» Monday, May 17, 2004

NHS Modernisation Board

The Prime Minister’s Spokesman (PMS) advised journalists that the Prime Minister and John Reid would be hosting a breakfast in Downing Street tomorrow for the NHS Modernisation Board who would be publishing their annual report. It was an important report as it represented the views of professionals and patient groups about where the NHS was going. It followed the Crisp Report, which had shown good progress on waiting times and staff levels, acknowledging, however, that there was still a lot more to do.

Briefing took place at 15:45 | Search for related news


  1. It is deeply disappoiinting that so little of the extra funds spent in the NHS is not used on the people who provide the service rather than those who like to watch.

    Sadly, the debacles that are the new doctors’ contracts have further eroded trust in the DoH. What about a bit of honesty for a change?
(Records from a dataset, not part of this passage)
(** Does the class inherit from [Player]? *)
Definition is_Player (c : Class) : bool :=
  match c with Computer | Participant => true | Observer => false end.

(** ** Score graphs *)

Section Graph.
Context {T V : Type}.

Record Graph := { times : list T; values : list V }.

(** One turn of [for x, y in xy_list]: both lists grow by one. *)
Definition Graph_append (self : Graph) (xy : T * V) : Graph :=
  {| times := times self ++ [xy.1]; values := values self ++ [xy.2] |}.

(** [Graph.__init__(self, x, y, xy_list=None)]. The test [if xy_list:] is
    on truthiness: [None] and the empty list both take the [else] branch,
    which stores [x] and [y] as they are. *)
Definition Graph_init (x : list T) (y : list V)
    (xy_list : option (list (T * V))) : Graph :=
  let self := {| times := []; values := [] |} in
  match xy_list with
  | Some (xy :: rest) => foldl Graph_append self (xy :: rest)
  | Some [] | None => {| times := x; values := y |}
  end.

(** [Graph.as_points]: the zipped list, and the object it leaves behind. *)
Definition as_points (self : Graph) : list (T * V) * Graph :=
  (zip (times self) (values self), self).

(** The two ways of building a series: from pairs (the positional [x] and
    [y] still have to be passed) and from two parallel sequences. *)
Definition from_samples (x : list T) (y : list V) (pairs : list (T * V)) : Graph :=
  Graph_init x y (Some pairs).
Definition from_parallel (x : list T) (y : list V) : Graph :=
  Graph_init x y None.
End Graph.
Arguments Graph : clear implicits.

(** ** Participants and teams *)

Module Team.
Record t := mk { number : Z; players : list Obj; result : string }.
End Team.

Section Objects.
(** The configuration tables of [sc2reader.constants] and the digest of
    [hashlib], which the module only consults. *)
Context (GATEWAY_LOOKUP : gmap Z string).
Context (LOCALIZED_RACES : gmap string string).
Context (LOBBY_PROPERTIES : gmap Z (string * gmap string Val)).
Context (sha256_hexdigest : string → string).

(** *** [Attribute] *)

(** [key in LOBBY_PROPERTIES] and [LOBBY_PROPERTIES[key]] for a table keyed
    by integers: [True] and [False] hash and compare as 1 and 0, no other
    value equals an integer key. *)
Definition lobby_get (key : Val) : option (string * gmap string Val) :=
  match key with
  | VInt z => LOBBY_PROPERTIES !! z
  | VBool b => LOBBY_PROPERTIES !! Z.b2z b
  | _ => None
  end.

(** [s + v] for a string [s]: only another string can be appended. *)
Definition str_add (s : string) (v : Val) : result string :=
  match v with
  | VStr t => Ok (s +:+ t)
  | _ => Raise TypeError
  end.

Definition Attribute_init (header attr_id player : Val) (value : string)
    : result (gmap string Val) :=
  let self : gmap string Val := ∅ in
  let self := <["header" := header]> self in
  let self := <["id" := attr_id]> self in
  let self := <["player" := player]> self in
  match lobby_get attr_id with
  | None =>
      msg ← str_add "Unknown attribute id: " attr_id;
      Raise (ValueError msg)
  | Some (name, lookup) =>
      let self := <["name" := VStr name]> self in
      v ← from_lookup
             (lookup !! PyStr.reversed (PyStr.strip (String "000" " ") value))
             KeyError;
      Ok (<["value" := v]> self)
  end.

(** *** [Entity], [Player], [User] *)

Definition Entity_init (sid : Z) (slot_data : SlotData.t)
    (self : gmap string Val) : result (gmap string Val) :=
  let self := <["sid" := VInt sid]> self in
  let self := <["slot_data" := VSlot slot_data]> self in
  let self := <["handicap" := VInt (SlotData.handicap slot_data)]> self in
  let self := <["team_id" := VInt (SlotData.team_id slot_data + 1)]> self in
  let self := <["is_human" := VBool (bool_decide (SlotData.control slot_data = 2))]> self in
  let self := <["is_observer" := VBool (bool_decide (SlotData.observe slot_data ≠ 0))]> self in
  let self := <["is_referee" := VBool (bool_decide (SlotData.observe slot_data = 2))]> self in
  let self := <["toon_handle" := opt_str (SlotData.toon_handle slot_data)]> self in
  let toon_handle := str_or (SlotData.toon_handle slot_data) "0-S2-0-0" in
  let parts := PyStr.split "-" toon_handle in
  region ← (p0 ← index parts 0; i ← PyStr.int p0;
            from_lookup (GATEWAY_LOOKUP !! i) KeyError);
  let self := <["region" := VStr region]> self in
  let self := <["gateway" := VStr region]> self in
  subregion ← (p2 ← index parts 2; PyStr.int p2);
  let self := <["subregion" := VInt subregion]> self in
  toon_id ← (p3 ← index parts 3; PyStr.int p3);
  let self := <["toon_id" := VInt toon_id]> self in
  let self := <["events" := VList []]> self in
  let self := <["messages" := VList []]> self in
  Ok self.

Definition Player_init (pid : Z) (detail_data : DetailData.t)
    (attribute_data : gmap string string)
    (self : gmap string Val) : result (gmap string Val) :=
  let self := <["pid" := VInt pid]> self in
  let self := <["detail_data" := VDetail detail_data]> self in
  let self := <["attribute_data" := VAttrs attribute_data]> self in
  let self := <["result" := VNone]> self in
  let self :=
    if decide (DetailData.result detail_data = 1) then <["result" := VStr "Win"]> self
    else if decide (DetailData.result detail_data = 2) then <["result" := VStr "Loss"]> self
    else self in
  let self := <["team" := VNone]> self in
  let self := <["pick_race" := VStr (default "Unknown" (attribute_data !! "Race"))]> self in
  let self := <["difficulty" := VStr (default "Unknown" (attribute_data !! "Difficulty"))]> self in
  let self := <["play_race" :=
      VStr (default (DetailData.race detail_data)
              (LOCALIZED_RACES !! DetailData.race detail_data))]> self in
  let self := <["color" := VColor (DetailData.color detail_data)]> self in
  let self := <["units" := VList []]> self in
  let self := <["killed_units" := VList []]> self in
  region ← from_lookup
    (GATEWAY_LOOKUP !! BnetData.gateway (DetailData.bnet detail_data)) KeyError;
  let self := <["region" := VStr region]> self in
  let self := <["gateway" := VStr region]> self in
  let self := <["subregion" := VInt (BnetData.subregion (DetailData.bnet detail_data))]> self in
  let self := <["toon_id" := VInt (BnetData.uid (DetailData.bnet detail_data))]> self in
  Ok self.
So many areas cannot recruit GPs; and if a GP resigns to take up freelance or locum work he is counted an an "extra" doctor!!

    Waiting lists! We all have patients waiting much longer than 9 months for treatment; but they are not counted as being on the "waiting list" until a few months before beimng sent for.

    Truly newspeak at work.

    Comment by ciaran wasson — 18 May 2004 on 12:23 am | Link
  2. How would it improve NHS services if all the extra money was simply spent raising the salaries of doctors and nurses?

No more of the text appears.